Escrever cartas é uma das coisas que mais gosto de fazer – está no mesmo nível de ler e ouvir música. Uma vez, expliquei para um amigo que mora no Interior porque preferia as missivas ao email: nada substitui o sentimento expresso somente na caligrafia, pelas letras cuidadosamente desenhadas sobre o papel.

Embora enviar email seja mais prático e rápido, o ato [faça você essa reflexão] está sempre associado a outras atividades no computador – à pesquisa do Google, à leitura de emails e dos  posts do Twitter… Já escrever cartas é um ato único e prioritário: tudo à nossa volta, desde a escolha do papel no qual escrever até a confecção do envelope [outra coisa muito legal em escrever cartas é deixar a criatividade fluir e inventar envelopes diferentes] é dedicado exclusivamente a essa atividade.

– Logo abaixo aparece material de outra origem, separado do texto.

(** * The Ax service generator of optimas: trial lifecycle bridge

    A shallow embedding of [optimas/generators/ax/service/base.py]
    ([AxServiceGenerator]) and the properties of its ask/tell bridge,
    search-space translation, best-value selection and serialization guard.

    The Ax client is an external collaborator.  Its methods are taken as an
    interface ([AxClientOps]): each one is a function from the client state
    to the new client state and either a value or a raised exception.  The
    attributes the generator reads or mutates directly (the generation
    strategy and its current step, the optimization config) are concrete
    records. *)

From Stdlib Require Import ZArith QArith String Ascii List Bool Lia.
From Stdlib Require DecimalString DecimalZ DecimalPos.
From stdpp Require Import base option list gmap strings.

Open Scope Z_scope.
Open Scope string_scope.

(** ** Python runtime: exceptions and stateful, fallible computations *)

Module Py.

(** The exception classes that the module raises, catches or can meet. *)
Inductive ExnClass :=
| AttributeError
| TypeError
| KeyError
| IndexError
| ValueError
| UnboundLocalError
| NotImplementedError
| RuntimeError.

Definition ExnClass_eqb (a b : ExnClass) : bool :=
  match a, b with
  | AttributeError, AttributeError
  | TypeError, TypeError
  | KeyError, KeyError
  | IndexError, IndexError
  | ValueError, ValueError
  | UnboundLocalError, UnboundLocalError
  | NotImplementedError, NotImplementedError
  | RuntimeError, RuntimeError => true
  | _, _ => false
  end.

Record Exn := mkExn { exn_class : ExnClass; exn_msg : string }.

(** The outcome of a statement or call: a value, or a raised exception. *)
Inductive result (A : Type) :=
| Ok (a : A)
| Raise (e : Exn).
Arguments Ok {A} a.
Arguments Raise {A} e.

Definition is_ok {A} (r : result A) : bool :=
  match r with Ok _ => true | Raise _ => false end.

(** A computation over the mutable state [S]: the state it leaves is
    returned also when it raises, as in Python. *)
Definition M (S A : Type) : Type := S -> S * result A.

Definition ret {S A} (a : A) : M S A := fun s => (s, Ok a).

Definition raise {S A} (e : Exn) : M S A := fun s => (s, Raise e).

Definition bind {S A B} (m : M S A) (k : A -> M S B) : M S B :=
  fun s =>
    match m s with
    | (s', Ok a) => k a s'
    | (s', Raise e) => (s', Raise e)
    end.

Definition gets {S A} (f : S -> A) : M S A := fun s => (s, Ok (f s)).

Definition modify {S} (f : S -> S) : M S unit := fun s => (f s, Ok tt).

(** [try: body  except cls: handler] *)
Definition try_except {S A} (body : M S A) (cls : ExnClass)
    (handler : M S A) : M S A :=
  fun s =>
    match body s with
    | (s', Ok a) => (s', Ok a)
    | (s', Raise e) =>
        if ExnClass_eqb (exn_class e) cls then handler s'
        else (s', Raise e)
    end.

(** [try: body  finally: fin]: [fin] always runs; an exception of [fin]
    replaces the pending outcome of [body]. *)
Definition try_finally {S A} (body : M S A) (fin : M S unit) : M S A :=
  fun s =>
    match body s with
    | (s', r) =>
        match fin s' with
        | (s'', Ok _) => (s'', r)
        | (s'', Raise e) => (s'', Raise e)
        end
    end.

(** [for x in xs: body x] *)
Fixpoint for_each {S A} (xs : list A) (body : A -> M S unit) : M S unit :=
  match xs with
  | [] => ret tt
  | x :: xs' => bind (body x) (fun _ => for_each xs' body)
  end.

(** [iterations body xs s s']: the loop over [xs] ran all its iterations
    without raising, from the state [s] to the state [s']. *)
Inductive iterations {S A} (body : A -> M S unit) : list A -> S -> S -> Prop :=
| iterations_nil s : iterations body [] s s
| iterations_cons x xs s s1 s2 :
    body x s = (s1, Ok tt) ->
    iterations body xs s1 s2 ->
    iterations body (x :: xs) s s2.

End Py.

Import Py.

Notation "'let*' x ':=' c 'in' k" := (Py.bind c (fun x => k))
  (at level 10, x pattern, c at level 100, k at level 200).
Notation "c ';;;' k" := (Py.bind c (fun _ => k))
  (at level 100, k at level 200, right associativity).

(** ** Data model *)

(** Values that travel through the bridge: parameter values, evaluations
    and standard errors.  A finite float denotes a rational; [PyNone] is
    Python's [None]. *)
Inductive pyval :=
| PyNone
| PyFloat (q : Q)
| PyInt (z : Z).

(** [TParameterization]: the per-name parameter map of the engine. *)
Abbreviation TParameterization := (gmap string pyval).

(** [d.get(k)] on a dict: [None] when the key is missing. *)
Definition dict_get (d : gmap string pyval) (k : string) : pyval :=
  default PyNone (d !! k).

(** The kind code of a numpy dtype ([np.dtype(x).kind]). *)
Inductive np_kind :=
| kind_b | kind_i | kind_u | kind_f | kind_c | kind_m | kind_M
| kind_O | kind_S | kind_U | kind_V.

Module VaryingParameter.
(** Modelled from the spec: the [VaryingParameter] class of
    [optimas.core] is consumed as a plain record (name, dtype, bounds,
    fixed flag and default value, fidelity flag and target value). *)
Record t := mk {
  name : string;
  dtype : np_kind;
  lower_bound : pyval;
  upper_bound : pyval;
  is_fidelity : bool;
  fidelity_target_value : pyval;
  is_fixed : bool;
  default_value : pyval
}.
End VaryingParameter.

Module Objective.
(** Modelled from the spec: an objective has a name and a minimize flag. *)
Record t := mk { name : string; minimize : bool }.
End Objective.

Module AnalyzedParameter.
(** Modelled from the spec: an analyzed parameter ([Parameter] in
    [optimas.core]) is a named metric. *)
Record t := mk { name : string }.
End AnalyzedParameter.

Module Evaluation.
(** Modelled from the spec: an evaluation carries the evaluated
    parameter, its value and its standard error. *)
Record t := mk { parameter : AnalyzedParameter.t; value : pyval; sem : pyval }.
End Evaluation.

(** Modelled from the spec: the status of a trial
    (pending / completed / failed / other). *)
Inductive TrialStatus := PENDING | COMPLETED | FAILED | OTHER.

Definition TrialStatus_eqb (a b : TrialStatus) : bool :=
  match a, b with
  | PENDING, PENDING | COMPLETED, COMPLETED
  | FAILED, FAILED | OTHER, OTHER => true
  | _, _ => false
  end.

Module Trial.
(** Modelled from the spec: the [Trial] class of [optimas.core].
    [ax_trial_id] is [None] while the trial object has no such
    attribute: reading it then raises [AttributeError]. *)
Record t := mk {
  varying_parameters : list VaryingParameter.t;
  parameter_values : list pyval;
  ax_trial_id : option Z;
  status : TrialStatus;
  objective_evaluations : list Evaluation.t;
  parameter_evaluations : list Evaluation.t
}.

Definition completed (tr : t) : bool := TrialStatus_eqb (status tr) COMPLETED.
Definition failed (tr : t) : bool := TrialStatus_eqb (status tr) FAILED.

(** [trial.parameter_values = vs] *)
Definition set_parameter_values (vs : list pyval) (tr : t) : t :=
  mk (varying_parameters tr) vs (ax_trial_id tr) (status tr)
     (objective_evaluations tr) (parameter_evaluations tr).

(** [trial.ax_trial_id = i] *)
Definition set_ax_trial_id (i : Z) (tr : t) : t :=
  mk (varying_parameters tr) (parameter_values tr) (Some i) (status tr)
     (objective_evaluations tr) (parameter_evaluations tr).
End Trial.

(** *** The engine objects the generator touches directly *)

(** The registry of generation models; only [SOBOL] is named by the
    generator. *)
Inductive Models := SOBOL | MODEL (registry_name : string).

Além do prazer em si, escrever cartas traz ainda outro “benefício”: mantém a caligrafia. Já ouvi várias pessoas relatando que suas letras se descaracterizaram após anos de uso intenso do teclado do computador. A máquina nos desacostuma ao papel e à caneta! Na faculdade, ouvi o engraçado relato de uma amiga que, frente a um trabalho que deveria ser entregue escrito à mão, primeiro digitou e depois, consultando a tela, copiou o que tinha escrito no Word para a folha de papel.

Confesso que tenho muita aproximação com o computador, mas procuro sempre alimentar a prática da escrita de cartas para me desligar um pouco do mundo e focar a atenção em só uma janela: aquela que me remete para o pensamento e para as expectativas dos amigos ansiosos por receber um envelope selado e carimbado.